## Aim of the task
Lines from the line with "(** X2: when" to the line with "microtasks have run" in the entries below, and only those, must be output exactly, with both ends included.

Saved entries:
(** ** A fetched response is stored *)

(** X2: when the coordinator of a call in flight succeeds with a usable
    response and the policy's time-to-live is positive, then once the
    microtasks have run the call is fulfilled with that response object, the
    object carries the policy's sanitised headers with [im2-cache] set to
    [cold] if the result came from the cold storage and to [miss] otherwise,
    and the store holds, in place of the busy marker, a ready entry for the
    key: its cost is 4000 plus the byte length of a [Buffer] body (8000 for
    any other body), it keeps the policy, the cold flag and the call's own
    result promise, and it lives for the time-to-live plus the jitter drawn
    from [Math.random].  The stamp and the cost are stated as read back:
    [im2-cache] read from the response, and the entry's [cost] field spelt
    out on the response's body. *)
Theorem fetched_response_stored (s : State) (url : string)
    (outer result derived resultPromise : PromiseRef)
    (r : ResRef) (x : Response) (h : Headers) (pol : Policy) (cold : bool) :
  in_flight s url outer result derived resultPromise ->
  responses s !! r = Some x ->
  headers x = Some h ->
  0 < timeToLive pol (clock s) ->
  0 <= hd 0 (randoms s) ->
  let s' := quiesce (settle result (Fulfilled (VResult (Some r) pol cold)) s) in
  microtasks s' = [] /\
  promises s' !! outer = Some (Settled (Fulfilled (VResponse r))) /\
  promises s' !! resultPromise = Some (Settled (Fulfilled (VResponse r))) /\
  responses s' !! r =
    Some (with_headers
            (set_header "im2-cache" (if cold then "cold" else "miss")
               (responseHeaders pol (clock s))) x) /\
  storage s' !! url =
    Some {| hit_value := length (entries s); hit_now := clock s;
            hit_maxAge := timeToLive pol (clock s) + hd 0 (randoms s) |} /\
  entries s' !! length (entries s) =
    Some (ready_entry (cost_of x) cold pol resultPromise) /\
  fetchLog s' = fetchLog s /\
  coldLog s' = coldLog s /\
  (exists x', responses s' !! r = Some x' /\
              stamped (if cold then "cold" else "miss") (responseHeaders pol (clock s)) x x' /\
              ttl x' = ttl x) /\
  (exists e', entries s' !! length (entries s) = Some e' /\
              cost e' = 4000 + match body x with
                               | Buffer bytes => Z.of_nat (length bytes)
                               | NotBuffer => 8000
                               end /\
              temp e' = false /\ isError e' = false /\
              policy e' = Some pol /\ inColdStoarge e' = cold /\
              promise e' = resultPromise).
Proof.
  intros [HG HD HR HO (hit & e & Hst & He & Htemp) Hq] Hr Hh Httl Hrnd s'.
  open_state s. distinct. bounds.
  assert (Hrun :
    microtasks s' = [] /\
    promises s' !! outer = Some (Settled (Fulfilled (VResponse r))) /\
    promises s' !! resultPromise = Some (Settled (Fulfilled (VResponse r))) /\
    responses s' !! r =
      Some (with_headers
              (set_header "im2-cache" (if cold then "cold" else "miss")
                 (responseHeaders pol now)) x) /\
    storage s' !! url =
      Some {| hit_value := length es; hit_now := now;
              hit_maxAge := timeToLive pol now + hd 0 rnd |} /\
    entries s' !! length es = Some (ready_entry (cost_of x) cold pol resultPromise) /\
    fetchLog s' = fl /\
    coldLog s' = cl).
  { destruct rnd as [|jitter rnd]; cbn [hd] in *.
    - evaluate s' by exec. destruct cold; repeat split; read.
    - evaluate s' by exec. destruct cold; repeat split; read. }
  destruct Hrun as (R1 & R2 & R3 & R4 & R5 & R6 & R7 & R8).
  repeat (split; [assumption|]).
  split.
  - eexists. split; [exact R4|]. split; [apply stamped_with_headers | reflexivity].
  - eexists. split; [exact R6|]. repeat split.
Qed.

--

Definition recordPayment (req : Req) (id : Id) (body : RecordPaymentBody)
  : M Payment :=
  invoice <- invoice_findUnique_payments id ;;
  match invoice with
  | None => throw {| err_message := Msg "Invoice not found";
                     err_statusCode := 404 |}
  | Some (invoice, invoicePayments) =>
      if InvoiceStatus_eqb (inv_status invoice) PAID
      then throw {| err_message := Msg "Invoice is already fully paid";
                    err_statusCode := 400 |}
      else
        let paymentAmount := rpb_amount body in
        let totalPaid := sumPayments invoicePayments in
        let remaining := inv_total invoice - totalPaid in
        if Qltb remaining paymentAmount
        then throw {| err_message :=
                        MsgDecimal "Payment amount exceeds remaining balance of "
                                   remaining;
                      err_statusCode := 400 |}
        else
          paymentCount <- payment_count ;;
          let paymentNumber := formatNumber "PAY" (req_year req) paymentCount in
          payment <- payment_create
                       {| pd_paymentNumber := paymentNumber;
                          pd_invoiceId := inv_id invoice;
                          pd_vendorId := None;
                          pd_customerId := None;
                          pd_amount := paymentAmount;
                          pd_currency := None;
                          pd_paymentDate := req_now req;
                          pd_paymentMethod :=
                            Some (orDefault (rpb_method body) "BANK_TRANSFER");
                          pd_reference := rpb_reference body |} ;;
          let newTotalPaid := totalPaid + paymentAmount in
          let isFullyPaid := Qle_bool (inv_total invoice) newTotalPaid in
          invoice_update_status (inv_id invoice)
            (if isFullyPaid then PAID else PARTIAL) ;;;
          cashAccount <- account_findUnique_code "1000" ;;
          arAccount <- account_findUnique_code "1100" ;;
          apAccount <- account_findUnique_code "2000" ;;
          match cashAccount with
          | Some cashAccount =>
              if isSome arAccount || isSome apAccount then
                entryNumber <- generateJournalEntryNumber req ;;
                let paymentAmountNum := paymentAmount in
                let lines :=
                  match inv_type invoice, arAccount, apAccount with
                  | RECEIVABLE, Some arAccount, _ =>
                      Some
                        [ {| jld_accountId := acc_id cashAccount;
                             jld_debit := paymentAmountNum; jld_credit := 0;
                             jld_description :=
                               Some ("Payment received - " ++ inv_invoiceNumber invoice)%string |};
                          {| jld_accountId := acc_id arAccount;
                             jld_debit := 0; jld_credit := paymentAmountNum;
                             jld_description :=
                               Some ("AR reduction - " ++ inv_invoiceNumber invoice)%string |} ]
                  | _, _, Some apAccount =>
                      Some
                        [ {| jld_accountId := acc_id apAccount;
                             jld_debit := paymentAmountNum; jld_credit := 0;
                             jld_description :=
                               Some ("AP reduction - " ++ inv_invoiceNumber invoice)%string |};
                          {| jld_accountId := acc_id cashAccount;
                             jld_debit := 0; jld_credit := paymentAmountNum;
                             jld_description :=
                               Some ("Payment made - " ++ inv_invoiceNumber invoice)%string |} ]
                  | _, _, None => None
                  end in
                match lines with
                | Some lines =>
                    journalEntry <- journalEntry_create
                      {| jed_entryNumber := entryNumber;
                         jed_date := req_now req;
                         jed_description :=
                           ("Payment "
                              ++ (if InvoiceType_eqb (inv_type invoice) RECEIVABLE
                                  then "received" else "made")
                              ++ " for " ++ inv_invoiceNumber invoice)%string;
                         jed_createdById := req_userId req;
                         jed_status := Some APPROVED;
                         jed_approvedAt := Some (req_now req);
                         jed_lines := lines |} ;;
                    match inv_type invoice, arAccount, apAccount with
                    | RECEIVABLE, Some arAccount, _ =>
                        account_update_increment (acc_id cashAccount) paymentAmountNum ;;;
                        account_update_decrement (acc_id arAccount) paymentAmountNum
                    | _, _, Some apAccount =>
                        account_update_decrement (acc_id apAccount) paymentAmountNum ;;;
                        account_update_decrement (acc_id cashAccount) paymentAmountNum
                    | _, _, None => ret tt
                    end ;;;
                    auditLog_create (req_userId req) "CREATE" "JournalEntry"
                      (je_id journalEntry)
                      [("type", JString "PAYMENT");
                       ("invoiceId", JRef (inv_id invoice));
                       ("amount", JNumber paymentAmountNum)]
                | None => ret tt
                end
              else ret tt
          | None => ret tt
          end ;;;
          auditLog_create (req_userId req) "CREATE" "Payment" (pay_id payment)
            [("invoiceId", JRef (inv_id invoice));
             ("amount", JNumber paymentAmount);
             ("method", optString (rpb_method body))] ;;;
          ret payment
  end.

==

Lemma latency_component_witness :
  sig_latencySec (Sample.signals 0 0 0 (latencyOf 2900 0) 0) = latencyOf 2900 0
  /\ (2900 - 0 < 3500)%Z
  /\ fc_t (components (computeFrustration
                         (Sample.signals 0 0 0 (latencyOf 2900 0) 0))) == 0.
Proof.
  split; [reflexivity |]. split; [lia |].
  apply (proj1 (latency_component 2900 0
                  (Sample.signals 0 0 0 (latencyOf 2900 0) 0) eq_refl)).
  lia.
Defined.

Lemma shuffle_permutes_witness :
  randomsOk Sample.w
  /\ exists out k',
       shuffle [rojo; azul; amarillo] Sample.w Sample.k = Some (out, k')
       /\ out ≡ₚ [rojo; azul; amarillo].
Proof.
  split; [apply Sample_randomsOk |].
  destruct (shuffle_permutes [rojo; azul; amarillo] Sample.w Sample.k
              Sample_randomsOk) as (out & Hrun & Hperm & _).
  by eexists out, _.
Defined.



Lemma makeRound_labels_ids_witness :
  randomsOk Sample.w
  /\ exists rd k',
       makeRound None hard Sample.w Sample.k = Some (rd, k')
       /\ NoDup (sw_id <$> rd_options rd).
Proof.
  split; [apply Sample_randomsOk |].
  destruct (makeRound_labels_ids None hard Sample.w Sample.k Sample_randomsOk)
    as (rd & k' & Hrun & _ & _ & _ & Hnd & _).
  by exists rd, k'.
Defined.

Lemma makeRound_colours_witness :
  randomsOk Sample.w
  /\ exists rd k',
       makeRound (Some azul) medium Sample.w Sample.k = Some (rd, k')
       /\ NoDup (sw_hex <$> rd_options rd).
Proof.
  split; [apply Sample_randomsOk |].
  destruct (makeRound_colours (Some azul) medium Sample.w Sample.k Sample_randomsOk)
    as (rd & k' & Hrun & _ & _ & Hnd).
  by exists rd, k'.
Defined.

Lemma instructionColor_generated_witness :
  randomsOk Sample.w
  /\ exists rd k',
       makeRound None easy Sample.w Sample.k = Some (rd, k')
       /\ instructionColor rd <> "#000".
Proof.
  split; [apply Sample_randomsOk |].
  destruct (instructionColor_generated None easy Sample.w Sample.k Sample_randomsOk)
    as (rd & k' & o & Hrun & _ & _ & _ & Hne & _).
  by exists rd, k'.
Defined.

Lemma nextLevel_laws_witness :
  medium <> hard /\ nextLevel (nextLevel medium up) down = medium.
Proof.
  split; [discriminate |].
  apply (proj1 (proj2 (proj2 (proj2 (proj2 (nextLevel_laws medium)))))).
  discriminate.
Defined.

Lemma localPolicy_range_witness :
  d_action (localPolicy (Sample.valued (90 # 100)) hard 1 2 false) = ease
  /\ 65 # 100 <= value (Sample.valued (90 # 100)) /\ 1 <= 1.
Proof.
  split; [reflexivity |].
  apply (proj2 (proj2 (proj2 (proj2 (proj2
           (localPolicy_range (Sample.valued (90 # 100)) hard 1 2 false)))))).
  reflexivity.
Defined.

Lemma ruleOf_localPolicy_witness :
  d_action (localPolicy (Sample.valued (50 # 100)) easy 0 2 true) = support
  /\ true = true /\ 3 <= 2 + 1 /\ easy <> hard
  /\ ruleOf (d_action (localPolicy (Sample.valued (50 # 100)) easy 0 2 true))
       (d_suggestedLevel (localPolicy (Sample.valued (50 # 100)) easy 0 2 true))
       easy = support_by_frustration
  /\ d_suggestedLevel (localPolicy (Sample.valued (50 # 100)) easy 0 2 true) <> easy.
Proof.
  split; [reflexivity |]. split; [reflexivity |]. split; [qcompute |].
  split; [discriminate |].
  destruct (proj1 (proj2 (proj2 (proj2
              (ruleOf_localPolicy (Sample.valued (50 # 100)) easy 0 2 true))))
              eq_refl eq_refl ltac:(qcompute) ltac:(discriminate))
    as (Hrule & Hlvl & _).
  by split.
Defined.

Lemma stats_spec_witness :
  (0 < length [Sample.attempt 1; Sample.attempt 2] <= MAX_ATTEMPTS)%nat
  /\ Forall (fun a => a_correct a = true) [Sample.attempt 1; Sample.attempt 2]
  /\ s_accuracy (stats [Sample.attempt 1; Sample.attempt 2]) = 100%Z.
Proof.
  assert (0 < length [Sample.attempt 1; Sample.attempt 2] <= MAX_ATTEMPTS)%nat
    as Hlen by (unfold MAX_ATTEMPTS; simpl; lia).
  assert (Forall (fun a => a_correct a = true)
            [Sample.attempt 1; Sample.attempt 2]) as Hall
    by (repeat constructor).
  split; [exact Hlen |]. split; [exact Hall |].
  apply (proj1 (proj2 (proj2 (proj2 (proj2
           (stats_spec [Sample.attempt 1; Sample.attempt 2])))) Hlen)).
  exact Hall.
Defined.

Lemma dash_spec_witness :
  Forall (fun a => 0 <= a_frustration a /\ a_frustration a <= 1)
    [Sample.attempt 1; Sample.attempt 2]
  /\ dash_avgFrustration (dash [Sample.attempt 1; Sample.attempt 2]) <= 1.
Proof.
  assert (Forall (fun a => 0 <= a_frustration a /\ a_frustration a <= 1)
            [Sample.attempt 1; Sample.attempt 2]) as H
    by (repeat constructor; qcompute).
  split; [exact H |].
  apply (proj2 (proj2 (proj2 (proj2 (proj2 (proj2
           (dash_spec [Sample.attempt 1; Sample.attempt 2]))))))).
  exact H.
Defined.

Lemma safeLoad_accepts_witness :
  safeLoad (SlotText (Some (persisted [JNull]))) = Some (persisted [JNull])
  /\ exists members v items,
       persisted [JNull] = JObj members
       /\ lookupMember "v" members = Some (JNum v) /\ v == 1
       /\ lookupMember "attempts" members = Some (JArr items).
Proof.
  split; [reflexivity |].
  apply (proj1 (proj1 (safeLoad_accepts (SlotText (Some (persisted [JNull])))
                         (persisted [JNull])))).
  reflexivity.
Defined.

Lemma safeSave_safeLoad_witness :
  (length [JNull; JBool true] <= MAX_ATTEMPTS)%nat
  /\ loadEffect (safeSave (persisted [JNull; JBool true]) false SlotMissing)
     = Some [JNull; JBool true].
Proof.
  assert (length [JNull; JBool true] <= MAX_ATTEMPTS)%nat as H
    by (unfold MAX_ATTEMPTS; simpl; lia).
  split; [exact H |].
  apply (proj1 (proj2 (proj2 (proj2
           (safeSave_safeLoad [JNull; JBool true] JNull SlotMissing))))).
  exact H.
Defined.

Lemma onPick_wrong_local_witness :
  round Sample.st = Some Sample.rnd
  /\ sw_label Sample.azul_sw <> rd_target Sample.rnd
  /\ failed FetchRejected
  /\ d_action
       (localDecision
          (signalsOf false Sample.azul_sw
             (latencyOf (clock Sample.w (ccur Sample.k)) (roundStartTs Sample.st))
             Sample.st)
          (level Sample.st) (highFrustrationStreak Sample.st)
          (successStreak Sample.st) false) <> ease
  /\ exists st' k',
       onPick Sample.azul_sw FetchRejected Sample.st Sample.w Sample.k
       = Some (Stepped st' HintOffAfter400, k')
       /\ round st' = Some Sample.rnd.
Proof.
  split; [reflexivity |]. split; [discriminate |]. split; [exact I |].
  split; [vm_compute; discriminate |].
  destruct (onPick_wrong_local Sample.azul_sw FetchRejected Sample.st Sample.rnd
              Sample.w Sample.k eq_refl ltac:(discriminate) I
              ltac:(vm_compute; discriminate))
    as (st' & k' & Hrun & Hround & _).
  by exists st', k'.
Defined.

## Answer section
(** X2: when the coordinator of a call in flight succeeds with a usable
    response and the policy's time-to-live is positive, then once the
    microtasks have run the call is fulfilled with that response object, the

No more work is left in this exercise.